#### Work item
Somewhere below, one line contains "From stdpp Require" and a later line contains "len pt <= 2". Output those two lines and everything between them exactly, and nothing else.

##########

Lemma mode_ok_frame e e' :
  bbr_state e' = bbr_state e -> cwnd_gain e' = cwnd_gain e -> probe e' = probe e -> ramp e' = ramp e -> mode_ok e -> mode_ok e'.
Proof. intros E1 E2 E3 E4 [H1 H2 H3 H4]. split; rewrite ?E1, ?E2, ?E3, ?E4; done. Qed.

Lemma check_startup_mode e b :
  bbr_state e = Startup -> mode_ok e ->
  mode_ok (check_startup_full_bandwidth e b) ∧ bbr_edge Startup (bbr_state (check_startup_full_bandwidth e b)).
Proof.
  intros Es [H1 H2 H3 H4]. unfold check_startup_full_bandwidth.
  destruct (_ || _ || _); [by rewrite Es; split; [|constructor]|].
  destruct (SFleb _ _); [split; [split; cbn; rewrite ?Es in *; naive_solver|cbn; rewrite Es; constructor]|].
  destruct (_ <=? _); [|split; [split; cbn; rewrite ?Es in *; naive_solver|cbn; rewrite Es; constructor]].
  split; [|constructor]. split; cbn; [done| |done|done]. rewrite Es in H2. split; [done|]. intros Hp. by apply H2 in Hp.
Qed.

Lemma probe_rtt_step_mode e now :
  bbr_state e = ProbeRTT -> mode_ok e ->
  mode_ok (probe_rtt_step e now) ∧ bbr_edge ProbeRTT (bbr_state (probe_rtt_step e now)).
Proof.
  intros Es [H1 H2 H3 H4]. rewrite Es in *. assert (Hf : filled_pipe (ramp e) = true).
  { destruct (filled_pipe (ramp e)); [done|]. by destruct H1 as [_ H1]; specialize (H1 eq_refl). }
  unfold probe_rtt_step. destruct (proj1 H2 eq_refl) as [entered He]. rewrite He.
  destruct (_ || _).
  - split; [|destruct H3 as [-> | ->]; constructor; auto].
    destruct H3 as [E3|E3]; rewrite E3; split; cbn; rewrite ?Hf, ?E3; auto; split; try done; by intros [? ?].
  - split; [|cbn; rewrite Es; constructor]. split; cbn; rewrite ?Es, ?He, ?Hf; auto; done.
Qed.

##########

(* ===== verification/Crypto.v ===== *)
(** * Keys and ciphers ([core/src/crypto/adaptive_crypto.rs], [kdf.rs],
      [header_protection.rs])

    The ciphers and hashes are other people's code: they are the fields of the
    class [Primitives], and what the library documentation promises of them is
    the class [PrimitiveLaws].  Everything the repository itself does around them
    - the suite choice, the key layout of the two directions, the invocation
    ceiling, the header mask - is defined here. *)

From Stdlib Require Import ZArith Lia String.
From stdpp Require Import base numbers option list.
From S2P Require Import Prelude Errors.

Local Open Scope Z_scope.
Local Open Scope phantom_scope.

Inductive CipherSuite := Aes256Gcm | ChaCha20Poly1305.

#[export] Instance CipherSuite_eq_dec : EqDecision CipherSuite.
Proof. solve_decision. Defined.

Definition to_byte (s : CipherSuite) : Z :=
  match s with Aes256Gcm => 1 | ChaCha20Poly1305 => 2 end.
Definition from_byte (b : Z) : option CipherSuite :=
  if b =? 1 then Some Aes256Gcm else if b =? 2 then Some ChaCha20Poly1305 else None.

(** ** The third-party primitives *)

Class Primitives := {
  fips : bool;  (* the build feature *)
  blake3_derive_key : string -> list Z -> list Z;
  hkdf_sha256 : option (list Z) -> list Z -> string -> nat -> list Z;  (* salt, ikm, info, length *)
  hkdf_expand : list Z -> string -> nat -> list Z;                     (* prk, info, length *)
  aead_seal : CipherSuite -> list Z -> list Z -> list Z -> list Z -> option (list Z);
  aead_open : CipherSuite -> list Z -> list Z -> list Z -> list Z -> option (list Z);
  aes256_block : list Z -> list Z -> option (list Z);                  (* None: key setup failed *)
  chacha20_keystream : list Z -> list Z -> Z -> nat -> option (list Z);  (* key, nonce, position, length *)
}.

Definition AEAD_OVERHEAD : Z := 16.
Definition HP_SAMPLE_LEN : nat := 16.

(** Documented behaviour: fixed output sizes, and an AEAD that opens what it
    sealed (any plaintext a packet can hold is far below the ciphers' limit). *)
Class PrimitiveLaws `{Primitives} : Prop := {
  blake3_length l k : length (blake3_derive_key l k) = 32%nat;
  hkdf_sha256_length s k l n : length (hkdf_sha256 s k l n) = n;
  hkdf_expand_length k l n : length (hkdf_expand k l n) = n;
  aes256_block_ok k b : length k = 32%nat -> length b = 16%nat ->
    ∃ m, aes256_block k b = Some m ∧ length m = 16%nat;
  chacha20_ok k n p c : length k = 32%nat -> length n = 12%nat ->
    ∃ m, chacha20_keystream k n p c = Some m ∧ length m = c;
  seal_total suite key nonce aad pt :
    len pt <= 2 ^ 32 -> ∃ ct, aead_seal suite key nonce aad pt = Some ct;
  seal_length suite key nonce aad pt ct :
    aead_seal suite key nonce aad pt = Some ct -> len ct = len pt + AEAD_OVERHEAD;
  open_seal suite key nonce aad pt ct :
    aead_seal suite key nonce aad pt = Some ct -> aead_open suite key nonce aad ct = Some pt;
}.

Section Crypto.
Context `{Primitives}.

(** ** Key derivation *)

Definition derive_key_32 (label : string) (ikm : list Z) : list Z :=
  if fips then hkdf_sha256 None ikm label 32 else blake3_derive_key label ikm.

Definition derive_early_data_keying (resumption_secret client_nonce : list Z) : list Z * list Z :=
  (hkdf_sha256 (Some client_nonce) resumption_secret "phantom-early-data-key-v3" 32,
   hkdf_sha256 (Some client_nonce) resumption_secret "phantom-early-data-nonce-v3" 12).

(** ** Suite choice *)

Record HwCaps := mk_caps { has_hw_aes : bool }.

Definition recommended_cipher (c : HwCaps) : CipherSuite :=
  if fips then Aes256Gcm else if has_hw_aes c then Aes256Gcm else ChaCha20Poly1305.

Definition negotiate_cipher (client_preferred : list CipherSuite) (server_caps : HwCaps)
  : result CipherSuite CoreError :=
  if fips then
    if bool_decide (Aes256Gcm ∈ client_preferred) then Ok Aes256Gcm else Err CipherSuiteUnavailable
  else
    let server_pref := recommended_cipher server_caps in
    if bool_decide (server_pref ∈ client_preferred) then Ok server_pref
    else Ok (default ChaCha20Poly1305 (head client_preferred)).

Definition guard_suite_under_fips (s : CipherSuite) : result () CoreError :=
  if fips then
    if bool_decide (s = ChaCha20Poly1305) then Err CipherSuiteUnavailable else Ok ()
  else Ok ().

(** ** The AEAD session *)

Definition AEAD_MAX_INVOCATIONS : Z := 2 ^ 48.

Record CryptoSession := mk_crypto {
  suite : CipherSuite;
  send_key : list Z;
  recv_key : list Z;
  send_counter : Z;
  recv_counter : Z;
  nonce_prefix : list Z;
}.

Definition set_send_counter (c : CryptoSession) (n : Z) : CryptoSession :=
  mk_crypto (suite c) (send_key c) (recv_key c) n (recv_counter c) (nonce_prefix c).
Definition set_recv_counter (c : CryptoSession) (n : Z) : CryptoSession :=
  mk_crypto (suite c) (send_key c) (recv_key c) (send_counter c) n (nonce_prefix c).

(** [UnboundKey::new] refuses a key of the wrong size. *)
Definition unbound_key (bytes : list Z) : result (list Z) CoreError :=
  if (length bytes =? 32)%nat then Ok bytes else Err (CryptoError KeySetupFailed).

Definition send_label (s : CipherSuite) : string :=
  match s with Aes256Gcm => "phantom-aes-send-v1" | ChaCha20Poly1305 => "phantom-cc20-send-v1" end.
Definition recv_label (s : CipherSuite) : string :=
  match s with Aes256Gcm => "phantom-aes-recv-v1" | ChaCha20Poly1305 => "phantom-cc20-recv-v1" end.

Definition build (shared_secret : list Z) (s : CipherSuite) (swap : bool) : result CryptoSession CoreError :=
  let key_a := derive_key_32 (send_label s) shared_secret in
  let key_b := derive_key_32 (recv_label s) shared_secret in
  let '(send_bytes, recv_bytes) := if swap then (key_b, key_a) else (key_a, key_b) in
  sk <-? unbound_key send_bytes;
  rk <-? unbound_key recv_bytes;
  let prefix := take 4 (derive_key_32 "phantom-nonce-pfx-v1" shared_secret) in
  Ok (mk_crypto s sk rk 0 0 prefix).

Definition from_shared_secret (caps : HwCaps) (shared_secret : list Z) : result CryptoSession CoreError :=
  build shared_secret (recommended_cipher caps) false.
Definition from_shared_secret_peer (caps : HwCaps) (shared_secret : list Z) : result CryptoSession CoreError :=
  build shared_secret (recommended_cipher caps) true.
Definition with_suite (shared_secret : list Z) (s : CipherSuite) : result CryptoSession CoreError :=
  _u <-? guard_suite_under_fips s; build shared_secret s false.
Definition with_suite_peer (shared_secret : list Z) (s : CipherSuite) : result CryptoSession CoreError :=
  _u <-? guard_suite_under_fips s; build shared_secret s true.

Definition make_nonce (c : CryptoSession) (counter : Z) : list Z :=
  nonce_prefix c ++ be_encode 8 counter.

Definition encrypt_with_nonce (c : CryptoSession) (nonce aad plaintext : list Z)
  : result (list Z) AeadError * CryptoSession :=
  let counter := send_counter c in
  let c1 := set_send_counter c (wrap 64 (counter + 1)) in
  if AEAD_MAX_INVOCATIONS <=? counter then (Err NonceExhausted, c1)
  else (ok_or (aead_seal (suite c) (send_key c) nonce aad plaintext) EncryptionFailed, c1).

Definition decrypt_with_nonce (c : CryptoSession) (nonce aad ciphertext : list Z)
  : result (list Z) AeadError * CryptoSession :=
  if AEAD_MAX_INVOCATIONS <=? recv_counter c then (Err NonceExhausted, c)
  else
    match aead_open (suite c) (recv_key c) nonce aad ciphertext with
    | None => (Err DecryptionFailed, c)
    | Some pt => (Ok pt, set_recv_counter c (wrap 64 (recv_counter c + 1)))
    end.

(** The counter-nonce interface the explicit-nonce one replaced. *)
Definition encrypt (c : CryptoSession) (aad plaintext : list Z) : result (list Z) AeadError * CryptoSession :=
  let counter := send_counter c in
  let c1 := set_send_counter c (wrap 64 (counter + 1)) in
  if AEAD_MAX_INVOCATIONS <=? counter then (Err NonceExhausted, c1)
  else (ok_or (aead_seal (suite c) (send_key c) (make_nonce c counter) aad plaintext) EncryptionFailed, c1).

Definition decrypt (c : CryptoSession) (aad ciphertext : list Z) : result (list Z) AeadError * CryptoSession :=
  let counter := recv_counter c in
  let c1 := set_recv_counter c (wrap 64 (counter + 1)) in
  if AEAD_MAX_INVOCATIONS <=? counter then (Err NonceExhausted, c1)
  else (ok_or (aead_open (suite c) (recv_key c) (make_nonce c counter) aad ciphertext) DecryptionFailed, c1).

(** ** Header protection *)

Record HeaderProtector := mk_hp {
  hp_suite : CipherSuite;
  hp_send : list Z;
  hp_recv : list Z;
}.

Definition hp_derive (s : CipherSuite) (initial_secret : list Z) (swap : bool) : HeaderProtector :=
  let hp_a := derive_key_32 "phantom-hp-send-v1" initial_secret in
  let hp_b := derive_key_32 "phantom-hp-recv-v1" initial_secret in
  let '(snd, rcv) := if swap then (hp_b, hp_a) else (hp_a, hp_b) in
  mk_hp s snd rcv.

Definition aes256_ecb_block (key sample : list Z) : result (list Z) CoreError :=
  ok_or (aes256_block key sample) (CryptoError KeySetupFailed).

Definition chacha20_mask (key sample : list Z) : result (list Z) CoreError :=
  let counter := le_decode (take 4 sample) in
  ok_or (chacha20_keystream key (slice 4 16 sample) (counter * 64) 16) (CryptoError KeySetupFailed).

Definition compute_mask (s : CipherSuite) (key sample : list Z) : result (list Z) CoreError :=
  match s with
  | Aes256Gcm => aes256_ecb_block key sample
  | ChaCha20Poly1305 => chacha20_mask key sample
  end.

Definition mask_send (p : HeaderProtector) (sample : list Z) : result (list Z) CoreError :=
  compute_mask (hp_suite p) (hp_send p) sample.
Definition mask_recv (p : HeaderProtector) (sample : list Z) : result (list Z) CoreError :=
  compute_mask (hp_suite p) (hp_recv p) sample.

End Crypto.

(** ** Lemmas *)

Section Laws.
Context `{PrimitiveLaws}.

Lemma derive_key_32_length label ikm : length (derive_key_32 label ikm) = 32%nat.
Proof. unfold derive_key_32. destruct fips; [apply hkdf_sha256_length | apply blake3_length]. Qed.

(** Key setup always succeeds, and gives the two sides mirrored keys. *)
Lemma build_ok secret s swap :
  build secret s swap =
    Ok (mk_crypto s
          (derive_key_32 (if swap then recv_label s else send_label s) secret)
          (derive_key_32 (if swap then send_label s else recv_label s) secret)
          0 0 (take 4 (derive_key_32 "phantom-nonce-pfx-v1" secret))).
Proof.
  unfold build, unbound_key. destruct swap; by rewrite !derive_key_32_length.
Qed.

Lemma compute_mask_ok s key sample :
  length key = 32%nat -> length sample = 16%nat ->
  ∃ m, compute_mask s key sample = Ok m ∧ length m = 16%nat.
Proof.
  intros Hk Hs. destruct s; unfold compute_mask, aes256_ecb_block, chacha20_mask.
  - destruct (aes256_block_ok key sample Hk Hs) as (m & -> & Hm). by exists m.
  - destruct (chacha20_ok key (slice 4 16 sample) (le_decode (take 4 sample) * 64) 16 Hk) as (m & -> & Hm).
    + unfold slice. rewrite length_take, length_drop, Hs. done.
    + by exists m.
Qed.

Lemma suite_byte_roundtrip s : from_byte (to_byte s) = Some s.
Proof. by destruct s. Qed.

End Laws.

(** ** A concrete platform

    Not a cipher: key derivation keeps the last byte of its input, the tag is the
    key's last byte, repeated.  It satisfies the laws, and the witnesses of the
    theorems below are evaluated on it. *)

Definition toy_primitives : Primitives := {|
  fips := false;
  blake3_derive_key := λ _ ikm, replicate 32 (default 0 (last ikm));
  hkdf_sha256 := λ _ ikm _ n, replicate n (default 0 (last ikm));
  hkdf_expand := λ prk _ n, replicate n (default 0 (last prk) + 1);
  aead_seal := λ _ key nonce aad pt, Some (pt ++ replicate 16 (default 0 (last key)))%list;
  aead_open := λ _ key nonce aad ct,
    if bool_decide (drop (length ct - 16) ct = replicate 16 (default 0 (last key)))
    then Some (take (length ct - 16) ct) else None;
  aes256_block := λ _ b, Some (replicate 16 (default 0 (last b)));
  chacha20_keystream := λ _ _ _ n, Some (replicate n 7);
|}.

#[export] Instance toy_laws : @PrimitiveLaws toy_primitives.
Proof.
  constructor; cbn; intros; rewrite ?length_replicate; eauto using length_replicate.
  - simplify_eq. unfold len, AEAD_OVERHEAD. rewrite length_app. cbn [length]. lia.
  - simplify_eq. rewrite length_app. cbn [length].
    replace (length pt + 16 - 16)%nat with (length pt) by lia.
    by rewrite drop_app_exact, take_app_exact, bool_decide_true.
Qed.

##########

#### Your response
From stdpp Require Import base numbers option list.
From S2P Require Import Prelude Errors.

Local Open Scope Z_scope.
Local Open Scope phantom_scope.

Inductive CipherSuite := Aes256Gcm | ChaCha20Poly1305.

#[export] Instance CipherSuite_eq_dec : EqDecision CipherSuite.
Proof. solve_decision. Defined.

Definition to_byte (s : CipherSuite) : Z :=
  match s with Aes256Gcm => 1 | ChaCha20Poly1305 => 2 end.
Definition from_byte (b : Z) : option CipherSuite :=
  if b =? 1 then Some Aes256Gcm else if b =? 2 then Some ChaCha20Poly1305 else None.

(** ** The third-party primitives *)

Class Primitives := {
  fips : bool;  (* the build feature *)
  blake3_derive_key : string -> list Z -> list Z;
  hkdf_sha256 : option (list Z) -> list Z -> string -> nat -> list Z;  (* salt, ikm, info, length *)
  hkdf_expand : list Z -> string -> nat -> list Z;                     (* prk, info, length *)
  aead_seal : CipherSuite -> list Z -> list Z -> list Z -> list Z -> option (list Z);
  aead_open : CipherSuite -> list Z -> list Z -> list Z -> list Z -> option (list Z);
  aes256_block : list Z -> list Z -> option (list Z);                  (* None: key setup failed *)
  chacha20_keystream : list Z -> list Z -> Z -> nat -> option (list Z);  (* key, nonce, position, length *)
}.

Definition AEAD_OVERHEAD : Z := 16.
Definition HP_SAMPLE_LEN : nat := 16.

(** Documented behaviour: fixed output sizes, and an AEAD that opens what it
    sealed (any plaintext a packet can hold is far below the ciphers' limit). *)
Class PrimitiveLaws `{Primitives} : Prop := {
  blake3_length l k : length (blake3_derive_key l k) = 32%nat;
  hkdf_sha256_length s k l n : length (hkdf_sha256 s k l n) = n;
  hkdf_expand_length k l n : length (hkdf_expand k l n) = n;
  aes256_block_ok k b : length k = 32%nat -> length b = 16%nat ->
    ∃ m, aes256_block k b = Some m ∧ length m = 16%nat;
  chacha20_ok k n p c : length k = 32%nat -> length n = 12%nat ->
    ∃ m, chacha20_keystream k n p c = Some m ∧ length m = c;
  seal_total suite key nonce aad pt :
    len pt <= 2 ^ 32 -> ∃ ct, aead_seal suite key nonce aad pt = Some ct;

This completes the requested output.